Wyden-Backed Bill Would Make It Illegal For Government To Obtain Location Data Without A Warrant
from the broken-and-profitable dept
We've covered for a while how consumer location data is consistently abused by telecom providers, app makers, stalkers, debt collectors, people pretending to be law enforcement, and pretty much any idiot with a nickel and a dream.
Of course that also extends to government agencies like the IRS, CBP, and ICE, which have increasingly been buying access to your daily location habits so they can skirt around pesky warrants. The government still needs a warrant if it targets individuals, but nothing stops the government from hoovering up vast swaths of movement data en masse. Until now.
A new bill backed by Senators Ron Wyden and Rand Paul, and Reps. Jerry Nadler and Zoe Lofgren, attempts to put this loophole to bed permanently. Bluntly dubbed the Fourth Amendment Is Not For Sale Act (see: summary or full text), the law would ban law enforcement agencies from buying data from controversial facial recognition firm Clearview AI, as well as force agencies to obtain a warrant before sourcing location data from brokers.
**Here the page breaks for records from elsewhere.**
Lemma build_shown c rows :
  Forall row_safe rows →
  let s := serializeGroupPricingRows rows in map shown (buildGroupPricingRows c s.1 s.2) = merged_rows rows.
Proof.
  intros Hr. unfold serializeGroupPricingRows. cbn [fst snd]. cbv zeta. destruct (written_safe rows Hr) as [H1 H2]. destruct (written_usable_keys rows) as [Hk2 Hsub].
  pose proof (written_ratios_well_keyed rows) as Hk1. unfold buildGroupPricingRows.
  destruct (parse_written _ Hk1 H1) as [_ ->], (parse_written _ Hk2 H2) as [_ ->].
  rewrite shown_rows_of_names. unfold merged_rows. rewrite <- written_ratios_keys, <- property_order_keys.
  assert (group_names (own_entries (written_ratios rows)) (own_entries (written_usable rows)) = own_keys (written_ratios rows)) as ->.
  { unfold group_names, own_keys. rewrite !(canonical_own_entries (own_entries _)) by apply own_entries_canonical.
    unfold js_set, js_set_from. rewrite foldl_app. fold (js_set_from [] (map fst (own_entries (written_ratios rows)))).
    assert (js_set_from [] (map fst (own_entries (written_ratios rows))) = map fst (own_entries (written_ratios rows))) as ->
      by by apply js_set_NoDup, own_entries_well_keyed.
    apply js_set_absorbed. intros n Hn. rewrite own_entries_Permutation in Hn |- *.
    rewrite written_ratios_keys, elem_of_js_set. by apply Hsub. }
  apply map_ext_in. intros n Hn%list_elem_of_In. rewrite own_keys_Permutation, written_ratios_keys in Hn.
  assert (Hne : n ≠ []). { intros ->. apply (proj1 (elem_of_js_set _ _)), elem_of_filterb in Hn as [_ Hn]. done. }
  unfold shown, group_row, merged, map_has. cbn [g_name g_ratio g_selectable g_description].
  rewrite !map_get_own_entries, written_ratios_get, written_usable_get by done.
  rewrite <- last_nonempty. f_equal; [f_equal; [f_equal|]|].
  - destruct (last (rows_of n rows)); [|done]. apply normalizeRatio_id, normalizeRatio_ok.
  - by destruct (last (selectable_rows n rows)).
  - by destruct (last (selectable_rows n rows)).
Qed.

(** A rewritten table is the one the editor shows when it is opened. *)
Lemma take_over_rows t :
  t_rows (take_over t) = t_rows t
  ∨ t_rows (take_over t) = buildGroupPricingRows (t_counter t) (t_groupRatio t) (t_usable t).
Proof.
  unfold take_over. cbv zeta. case_bool_decide; [by left|]. case_bool_decide; [by left|by right].
Qed.

Lemma build_shown_any g u c1 c2 :
  map shown (buildGroupPricingRows c1 g u) = map shown (buildGroupPricingRows c2 g u).
Proof. unfold buildGroupPricingRows. cbv zeta. by rewrite !shown_rows_of_names. Qed.

Lemma mount_shown g u c : map shown (t_rows (mount g u c)) = map shown (buildGroupPricingRows 0 g u).
Proof.
  unfold mount. set (t := {| t_rows := []; t_drafts := []; t_emitted := None; t_counter := c; t_groupRatio := g; t_usable := u |}).
  destruct (take_over_rows (rebuild t)) as [-> | ->]; apply build_shown_any.
Qed.

(** C22. Rows written to the two settings are shown again when the table is
    opened from them, in the order an object has its properties: there is one
    row for every name, with the ratio of the last row of that name; it may
    be selected when one of those rows may, and has the description of the
    last of them. *)
Theorem groups_reopen rows c :
  Forall row_safe rows →
  let s := serializeGroupPricingRows rows in
  map shown (t_rows (mount s.1 s.2 c)) = merged_rows rows.
Proof. intros Hr. cbv zeta. rewrite mount_shown. by apply build_shown. Qed.

(** Rows of different names open as they were, but for blanks around the names
    and for descriptions of groups that cannot be selected. *)
Definition tidied (r : GroupPricingRow) : jstr * jsnum * bool * jstr :=
  (trim (g_name r), g_ratio r, g_selectable r, if g_selectable r then g_description r else []).

Lemma rows_of_distinct rows r :
  NoDup (map (λ r, trim (g_name r)) rows) → r ∈ rows → rows_of (trim (g_name r)) rows = [r].
Proof.
  unfold rows_of. induction rows as [|x rows IH]; intros Hnd Hr; [by apply not_elem_of_nil in Hr|].
  cbn [map] in Hnd. apply NoDup_cons in Hnd as [Hx Hnd]. unfold filterb. cbn [List.filter]. unfold row_named at 1.
  apply elem_of_cons in Hr as [<-|Hr].
  - rewrite bool_decide_eq_true_2 by done. f_equal. apply (filterb_empty (row_named (trim (g_name r)))).
    apply Forall_forall. intros y Hy. apply bool_decide_eq_false_2. intros E. apply Hx. rewrite <- E. apply list_elem_of_fmap. eauto.
  - rewrite bool_decide_eq_false_2; [by apply IH|]. intros E. apply Hx. rewrite E. apply list_elem_of_fmap. eauto.
Qed.

Lemma merged_distinct rows :
  NoDup (map (λ r, trim (g_name r)) rows) → Forall (λ r, nonempty (trim (g_name r)) = true ∧ ratio_ok (g_ratio r)) rows →
  Forall (λ r, is_index_key (trim (g_name r)) = false) rows → merged_rows rows = map tidied rows.
Proof.
  intros Hnd Hok Hp. unfold merged_rows, row_names.
  assert (filterb nonempty (map (λ r, trim (g_name r)) rows) = map (λ r, trim (g_name r)) rows) as ->.
  { apply filterb_id, Forall_map. eapply Forall_impl; [exact Hok|]. by intros r [? _]. }
  rewrite js_set_NoDup by done. unfold property_order, own_keys. rewrite own_entries_plain.
  - rewrite !map_map. cbn. apply map_ext_in. intros r Hr%list_elem_of_In. rewrite Forall_forall in Hok.
    destruct (Hok r Hr) as [_ Hx]. unfold merged, selectable_rows. rewrite rows_of_distinct by done. cbn [last].
    rewrite normalizeRatio_id by done. unfold tidied, filterb. cbn. by destruct (g_selectable r).
  - rewrite Forall_map. by apply Forall_map.
Qed.

(** ** The invariant of the table of ratios

    Whatever the order of edits and of texts from the parent, rows have
    distinct identifiers, valid ratios and drafts that agree with them; and
    the rows are those of the texts, unless a text returns whose signature
    the table still remembers from an edit that changed nothing. *)

#[local] Opaque js string_of_number number_of_string json_stringify json_stringify_2.

(** ** One edit *)

Definition incoming (t : Table) : jstr := sourceGroupPricingSignature (t_groupRatio t) (t_usable t).

(** The rows are written as the texts are, or are those built from the texts. *)
Definition follows (t : Table) : Prop :=
  groupPricingSignature (t_rows t) = incoming t
  ∨ map shown (t_rows t) = map shown (buildGroupPricingRows 0 (t_groupRatio t) (t_usable t)).

Lemma emitRows_spec rows t :
  let t' := emitRows rows t in
  t_rows t' = rows ∧ t_counter t' = t_counter t ∧ t_drafts t' = t_drafts t
  ∧ (t_groupRatio t', t_usable t') = serializeGroupPricingRows rows.
Proof.
  unfold emitRows, receive. cbv zeta. case_match eqn:E.
  - apply andb_true_iff in E as [E1%bool_decide_eq_true E2%bool_decide_eq_true]. cbn in E1, E2 |- *.
    by rewrite <- E1, <- E2.
  - unfold take_over. cbv zeta. rewrite bool_decide_eq_true_2 by done. done.
Qed.

Lemma emitRows_follows rows t : follows (emitRows rows t).
Proof.
  left. destruct (emitRows_spec rows t) as (Hr & _ & _ & Ht). cbv zeta in *. unfold incoming, groupPricingSignature. cbv zeta.
  rewrite Hr, <- Ht. done.
Qed.

(** ** The invariant *)

Record table_ok (t : Table) : Prop := {
  ok_ids : NoDup (map g_id (t_rows t));
  ok_counter : Forall (λ r, g_id r ≤ t_counter t) (t_rows t);
  ok_ratios : Forall (λ r, ratio_ok (g_ratio r)) (t_rows t);
  ok_drafts : ∀ id raw, map_get (t_drafts t) id = Some raw →
    id ≤ t_counter t ∧ isValidRatioDraft raw = true
    ∧ ∀ x r, parseRatioInput raw = Some x → r ∈ t_rows t → g_id r = id → g_ratio r = x;
}.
In a statement, Wyden said the bill would close loopholes in both the Electronic Communications Privacy Act and the Foreign Intelligence Surveillance Act that allows governments to buy consumer location data without a warrant:
"Doing business online doesn’t amount to giving the government permission to track your every movement or rifle through the most personal details of your life,” Wyden said. “There’s no reason information scavenged by data brokers should be treated differently than the same data held by your phone company or email provider. This bill closes that legal loophole and ensures that the government can’t use its credit card to end-run the Fourth Amendment."
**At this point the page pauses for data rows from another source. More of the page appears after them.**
(* ===== verification/NavConfigProps.v ===== *)
(** * Navigation: what is stored is what is read

    The settings of the sidebar and of the header, written by the settings
    page, are read back by the page itself and by the pages that obey them.
    The flags each parser finds are described flag by flag, so that the
    parsers can be compared. *)

From Stdlib Require Import String.
From S2P Require Import JsArith JsonText JsObject ModelPricingTable RatioSyncProps RatioSyncInv AccountReopen NavConfig.

#[local] Opaque js.

(** ** Flags *)

(** The flag of a section, as a configuration of flags has it. *)
Definition flag (c : SidebarModules) (section m : jstr) : option bool :=
  match map_get c section with Some s => map_get s m | None => None end.

(** Configurations whose text is read as it is. *)
Definition modules_safe (c : SidebarModules) : Prop := json_safeb (sidebar_json c) = true.

Lemma safe_object o : json_safeb (JObj o) = true →
  well_keyed o ∧ Forall (λ e, is_index_key e.1 = false ∧ json_safeb e.2 = true) o.
Proof.
  cbn [json_safeb]. intros [Hnd Ha]%andb_true_iff. apply bool_decide_eq_true in Hnd. split; [done|].
  rewrite forallb_forall in Ha. apply Forall_forall. intros e He%list_elem_of_In%Ha. split; [by destruct (is_index_key e.1)|solve_bool].
Qed.

Lemma safe_entries o : json_safeb (JObj o) = true → own_entries o = o.
Proof. intros [_ H]%safe_object. apply own_entries_plain. eapply Forall_impl; [exact H|]. by intros e [? _]. Qed.
Lemma flat_entries_leaf v p k w :
  tidy v → (k, w) ∈ flat_entries p v ↔ ∃ segs, leaf v segs = Some w ∧ k = path_key p segs.
Proof.
  intros Hv. revert p. induction v as [|b|x|s|l IH|o IH] using json_nested_ind; intros p.
  1-5: cbn [flat_entries]; rewrite list_elem_of_singleton; split;
    [intros [= -> ->]; by exists []|intros ([|? ?] & [= <-] & ->); done].
  cbn [flat_entries]. rewrite (nested_entries (λ e : jstr * json, flat_entries (next_key p e.1) e.2) o (k, w)).
  inversion Hv as [? Hk Ho|]; subst; [|done]. rewrite Forall_forall in IH, Ho. split.
  - intros ([n x] & Hn & Hx). destruct (Ho _ Hn) as [_ Htx]. cbn in Htx, Hx. apply (IH _ Hn Htx) in Hx as (segs & Hl & ->).
    exists (n :: segs). cbn [leaf]. by rewrite (map_get_elem _ _ _ Hk Hn).
  - intros ([|n segs] & Hl & ->); [done|]. cbn [leaf] in Hl. destruct (obj_get o n) as [x|] eqn:E; [|done].
    apply map_get_Some_elem in E. exists (n, x). split; [done|]. destruct (Ho _ E) as [_ Htx]. apply (IH _ E Htx). by exists segs.
Qed.

(** ** Assigning entries *)

(** Where equal names have equal values, assigning them makes a table of them. *)
Lemma assign_get {V} (l acc : list (jstr * V)) k w :
  (∀ k w w', (k, w) ∈ l → (k, w') ∈ l → w = w') →
  map_get (foldl (λ r (e : jstr * V), map_set r e.1 e.2) acc l) k = Some w
  ↔ (k, w) ∈ l ∨ ((k ∉ map fst l) ∧ map_get acc k = Some w).
Proof.
  revert acc. induction l as [|[n x] l IH]; intros acc Hf.
  - cbn. split; [right; split; [apply not_elem_of_nil|done]|]. by intros [?%not_elem_of_nil|[_ ?]].
  - cbn [foldl map fst snd]. rewrite IH by (intros ? ? ? H1 H2; eapply Hf; by right). rewrite map_get_set, not_elem_of_cons, elem_of_cons.
    destruct (decide (n = k)) as [->|Hne]; [|naive_solver]. split.
    + intros [H|[Hn [= ->]]]; [by left; right|]. left. by left.
    + intros [[[= ->]|H]|[[? _] _]]; [|by left|done]. destruct (decide (k ∈ map fst l)) as [Hin|Hn]; [|by right].
      left. apply list_elem_of_fmap in Hin as ([k' w'] & -> & Hin). by rewrite (Hf k' x w') by (by left || by right).
Qed.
In other words, government agencies will need to obtain a court order to gather information from third party data brokers instead of just buying it like a private company. The law comes on the heels of a steady parade of reporting showcasing widespread abuse of consumer data by numerous government agencies:
"In February last year, The Wall Street Journal reported that a company called Venntel was selling location data harvested from apps to Immigration and Customs Enforcement and Border Protection. Motherboard then found more sales to CBP, and reported on which specific apps provide data to Venntel. Motherboard also found how multiple software development kits (SDKs)—the bundles of code that collect location data—gathered information from apps marketed towards Muslims. This included Predicio, which was connected to Venntel’s data supply chain. Google banned Predicio from the Play Store after Motherboard's reporting. Google and Apple also banned another SDK called X-Mode from its app stores after one of Motherboard’s investigations."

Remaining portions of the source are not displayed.